The wild carrot is the archetype of a classic example of old types of vegetables. If you grow them in your garden, you make a double contribution to maintaining the diversity of varieties: in addition to the types of vegetables that you get, the original form of the carrot with its white umbels offers valuable food for insects. According to NABU, the wild carrot is very popular with many insects. These include wild bees, sawflies, bugs, beetles and flies. Some caterpillars, such as those of the swallowtail, particularly value the wild carrot as a food source. It is therefore also a good addition to an insect-friendly garden.

You should consider the following points so that the wild carrot feels comfortable in your garden.

Location: The wild carrot prefers a sunny location, but also thrives in semi-shade.

Floor:
The original form of the carrot is quite adaptable as far as soil conditions are concerned.
In nature, it grows on dry, calcareous and well-drained soils.

Planting and caring for wild carrots

The wild carrot is usually a biennial herbaceous plant. In the first year, it forms its leaves close to the ground, which are arranged in a circle. The wild carrot only flowers in the second year. It grows between 10 and 30 centimeters high. Although the roots contain hardly any carotene and are therefore white instead of orange, their scent is strongly reminiscent of carrots.

If you want to plant wild carrots in your garden, we recommend using organic seeds. In this way you avoid genetic engineering and support the diversity of varieties.

How to plant wild carrots:
The wild carrot is one of the so-called cold germs. It therefore needs a longer cold period at the beginning in order to be able to germinate.
From April you can sow the wild carrot directly into the bed. If you want to cultivate them as a vegetable, a planting distance of about 40 centimeters is recommended. For a wild flower meadow, you can simply scatter the seeds widely.
How to care for the wild carrot:
Until the seeds start to germinate, be sure to keep them moist.
In addition, you only need to water them during long periods of drought.
Since the wild carrot is used to nutrient-poor soil, you do not need to fertilize it.

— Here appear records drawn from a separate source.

Lemma maps_lib_ignores_band_limits_witness :
  exists lib1 st1 lib2 st2,
    get_maps_lib keys_of beam_one ellmax_sky_of "Planck_65" 10 14 false true false
      2 1 ctx0 st0 = (Return lib1, st1)
    /\ get_maps_lib keys_of beam_one ellmax_sky_of "S4" 10 14 false true false
         2 1 ctx0 st0 = (Return lib2, st2)
    /\ map_lib_datalm lib2 = map_lib_datalm lib1
    /\ (forall ell,
          alm_filt_func (map_lib_datalm lib1) ell = true
          <-> ell <= alm_ellmax (cmb_lib_skyalm (map_lencmbs lib1)))
    /\ map_lencmbs lib2 = map_lencmbs lib1
    /\ map_pix_pha lib2 = map_pix_pha lib1
    /\ map_cache_sims lib2 = map_cache_sims lib1
    /\ disk st2 = disk st1
    /\ map_cl_transf lib1
       = beam_one (to_R (PFloat 6.5) / 60 * PI / 180)
           (alm_ellmax (cmb_lib_skyalm (map_lencmbs lib1)))
    /\ map_cl_transf lib2
       = beam_one (to_R (PFloat 3) / 60 * PI / 180)
           (alm_ellmax (cmb_lib_skyalm (map_lencmbs lib1)))
    /\ (map_nTpix lib1 * to_R (PFloat 1.5) = map_nTpix lib2 * to_R (PFloat 35))%R
    /\ (map_nQpix lib1 * to_R (PFloat (sqrt 2 * to_R (PFloat 1.5)))
        = map_nQpix lib2 * to_R (PFloat (sqrt 2 * to_R (PFloat 35))))%R
    /\ (map_nUpix lib1 * to_R (PFloat (sqrt 2 * to_R (PFloat 1.5)))
        = map_nUpix lib2 * to_R (PFloat (sqrt 2 * to_R (PFloat 35))))%R.
Proof.
  apply (maps_lib_ignores_band_limits keys_of beam_one ellmax_sky_of "Planck_65" "S4"
           10 14 false true false 2 1 ctx0 st0 "/data"
           (PFloat 35) (PFloat (sqrt 2 * to_R (PFloat 35))) (PFloat 6.5) 100 2048
           (PFloat 1.5) (PFloat (sqrt 2 * to_R (PFloat 1.5))) (PFloat 3) 10 3000).
  - reflexivity.
  - lia.
  - lia.
  - lia.
  - reflexivity.
  - reflexivity.
Defined.

Lemma lencmbs_disk_postcondition_witness :
  exists lib st',
    get_lencmbs_lib keys_of ellmax_sky_of 14 false true 2 1 ctx0 st0 = (Return lib, st')
    /\ (rank ctx0 = 0 ->
        forall x,
          x ∈ disk st'
          <-> x ∈ disk st0
              \/ exists idx,
                   0 <= idx < 2 /\ x = (pha_lib_dir (cmb_lib_pha lib), idx))
    /\ (rank ctx0 ≠ 0 -> disk st' = disk st0).
Proof.
  apply (lencmbs_disk_postcondition keys_of ellmax_sky_of 14 false true 2 1 ctx0 st0
           "/data"); [reflexivity | lia].
Defined.

Lemma get_lencmbs_lib_idempotent_witness :
  exists lib st1 st2 evs,
    get_lencmbs_lib keys_of ellmax_sky_of 14 false true 2 1 ctx0 st0 = (Return lib, st1)
    /\ get_lencmbs_lib keys_of ellmax_sky_of 14 false true 2 1 ctx0 st1
       = (Return lib, st2)
    /\ disk st2 = disk st1
    /\ trace st2 = trace st1 ++ evs
    /\ forall dir idx, ~ In (GetSim dir idx) evs.
Proof.
  apply (get_lencmbs_lib_idempotent keys_of ellmax_sky_of 14 false true 2 1 ctx0 st0
           "/data"); [reflexivity | lia].
Defined.
(** The first pass over a non-empty list turns an absent counter into NaN. *)
Lemma udp_pass_first_attempt_NaN (rrtype ns : string) (rest : list string)
  (st : State) :
  dnsAttempts st !! key = None →
  dnsAttempts (udp_pass W key queryBuf rrtype (ns :: rest) st).1 !! key
  = Some JS.NaN.
Proof.
  intros Hnone. simpl.
  destruct (udp_sendDNSQuery W _ ns queryBuf rrtype) as [bytes|message].
  - destruct (negb _); simpl; rewrite lookup_insert_eq, Hnone; reflexivity.
  - apply udp_pass_attempts_NaN. simpl.
    rewrite lookup_insert_eq, Hnone. reflexivity.
Qed.

Lemma counts_inv_step (st st2 : State) (e : Event) :
  counts_inv st → ev_key e = key →
  dnsAttempts st2 = dnsAttempts (bump_guarded key st) →
  trace st2 = (trace st ++ [e])%list →
  counts_inv st2.
Proof.
  intros Hinv He Hat Htr k. specialize (Hinv k).
  rewrite Hat, Htr, attempts_issued_app. unfold bump_guarded, bump_plain.
  destruct (decide (key = k)) as [<-|Hne].
  - replace (attempts_issued key [e]) with 1%nat
      by (unfold attempts_issued; by rewrite filter_cons_True).
    rewrite Hinv.
    destruct (attempts_issued key (trace st)) as [|n] eqn:Hn; simpl.
    + rewrite lookup_insert_eq. simpl. by rewrite lookup_insert_eq.
    + rewrite lookup_insert_eq, Hinv. simpl.
      do 2 f_equal. lia.
  - replace (attempts_issued k [e]) with 0%nat
      by (unfold attempts_issued; rewrite filter_cons_False; [done|congruence]).
    rewrite Nat.add_0_r, <- Hinv.
    destruct (negb _); simpl; rewrite ?lookup_insert_ne by done; reflexivity.
Qed.
(** * Seller-financing installment plans: the solver and the conversation engine

    A shallow embedding of the present-value solver (npv-calculator) and of
    the turn function of the chatbot (lib/chatbot.ts), with the properties of
    the specification stated over them; and of the catalog filter
    (lib/csv-loader.ts) and the values of the result card
    (components/NPVResultCard.tsx), with further properties of the code.

    Conventions of the embedding.
    - A JavaScript [number] that holds money, a rate or a discount factor is
      a rational ([Q]) and arithmetic on it is exact: rounding and overflow
      of binary floating point are not part of the model.  Division is
      [Qdiv]; where JavaScript would produce a non-finite value (a zero
      denominator) the theorems below carry the condition that rules it out,
      or speak only about whether the call returns or throws.
      The one test of the code for overflow, [isFinite] in [parseAmount], is
      modelled: a number read from digits is finite when its exact value is
      below the least value that rounds to [Infinity].
    - A [number] that holds a year, a month or a count is an integer ([Z]),
      hence finite.  A count of [Infinity] ([parseInt] of a run of digits
      of that size) is not a value of the model: the loops of the solver do
      not end on it, and no theorem below speaks of such a call.
    - A [Date] built as [new Date(y, m, 1)] is the month it falls in, counted
      as [12 * y + m]; the legacy reading of the years 0..99 by the Date
      constructor is not part of the model.
    - The text [YYYY-MM] of a schedule entry is the pair (year, month) it is
      printed from and parsed back to.
    - An optional field is an [option]; [undefined] is [None].
    - A string is its UTF-8 text; each regular expression is written out as
      the matcher it denotes.
    - The text of a reply is the template it is built from ([Reply]);
      formatting of money and dates is left out.
    - The clock ([getCurrentDate]) is an argument of the turn function;
      [Math.pow(x, 1/12)] and [Array.prototype.sort] are parameters of the
      engine.
    - A [while] loop runs on fuel, with a lemma that the fuel given is
      enough ([skipLoop_terminates], [downSearchLoop_terminates]). *)

From Stdlib Require Import ZArith QArith Qpower Qabs Qround Lia Lqa.
From Stdlib Require Import List Bool String Ascii Permutation Sorted.
Import ListNotations.

Local Open Scope Z_scope.

(** ** The solver (npv-calculator) *)

Module NpvCalculator.

Record NPVInputs : Type := mkNPVInputs {
  targetPv : option Q;
  targetNominal : option Q;
  monthlyRate : Q;
  downAmount : Q;
  downYear : Z;
  downMonth : Z;
  nInstallments : Z;
  startYear : Z;
  startMonth : Z
}.

Inductive EntryType : Type := installment | down_payment.

(** The text [YYYY-MM]. *)
Record YearMonth : Type := mkYearMonth { ymYear : Z; ymMonth : Z }.

Record ScheduleEntry : Type := mkScheduleEntry {
  date : YearMonth;
  amount : Q;
  type : EntryType
}.

Record ModelResult : Type := mkModelResult {
  monthlyInstallment : Q;
  nominalTotal : Q;
  modelPresentValue : Q;
  schedule : list ScheduleEntry
}.

Record NPVResult : Type := mkNPVResult {
  modelA : ModelResult;
  modelB : ModelResult;
  downPaymentPV : Q;
  downPaymentDate : YearMonth
}.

This is how you use the wild carrot

From a culinary point of view, the wild carrot is particularly valuable because you can use all parts.

Root:
If you want to process the roots of the wild carrot, you should harvest them at the end of the first year. Once the plant has started flowering, the roots become woody and very sharp. In the first year, on the other hand, they store sugar and are particularly sweet.
You can eat them raw or cook them like regular carrots.
leaves and flowers:
You can use the young leaves to prepare wild herb salad, process them like spinach or use them as soup greens.
It is best to harvest the leaves in spring, between April and June, before the stems harden.
The young flowers are also edible. You can use them to decorate dishes. When cooked, they add a pleasant flavor to your dishes.

Fruit:
The fruits or seeds of the plant are rarely used. Basically, you can use them as a spice similar to aniseed or fennel, which come from the same family.
The seeds are ready for harvest from September to October.
Due to its diverse effects, the wild carrot is also considered a medicinal plant. It is traditionally used, among other things, for digestive problems or to regulate menstruation. Here, too, all parts of the plant are used.

According to a study from 2017, the wild carrot also has other healing properties:
antioxidant
anti-inflammatory
conducive to wound healing
hypoglycemic
lowers cholesterol levels.
Tip: If you collect the wild carrot in nature, you can recognize it by its characteristic dark spot in the middle of the light flowers. This spot has also given it the name “carrot”. It is said to attract insects and thus help with pollination. But beware: There are some doubles of the wild plant, such as the poisonous dog parsley, with which you should not confuse the plant.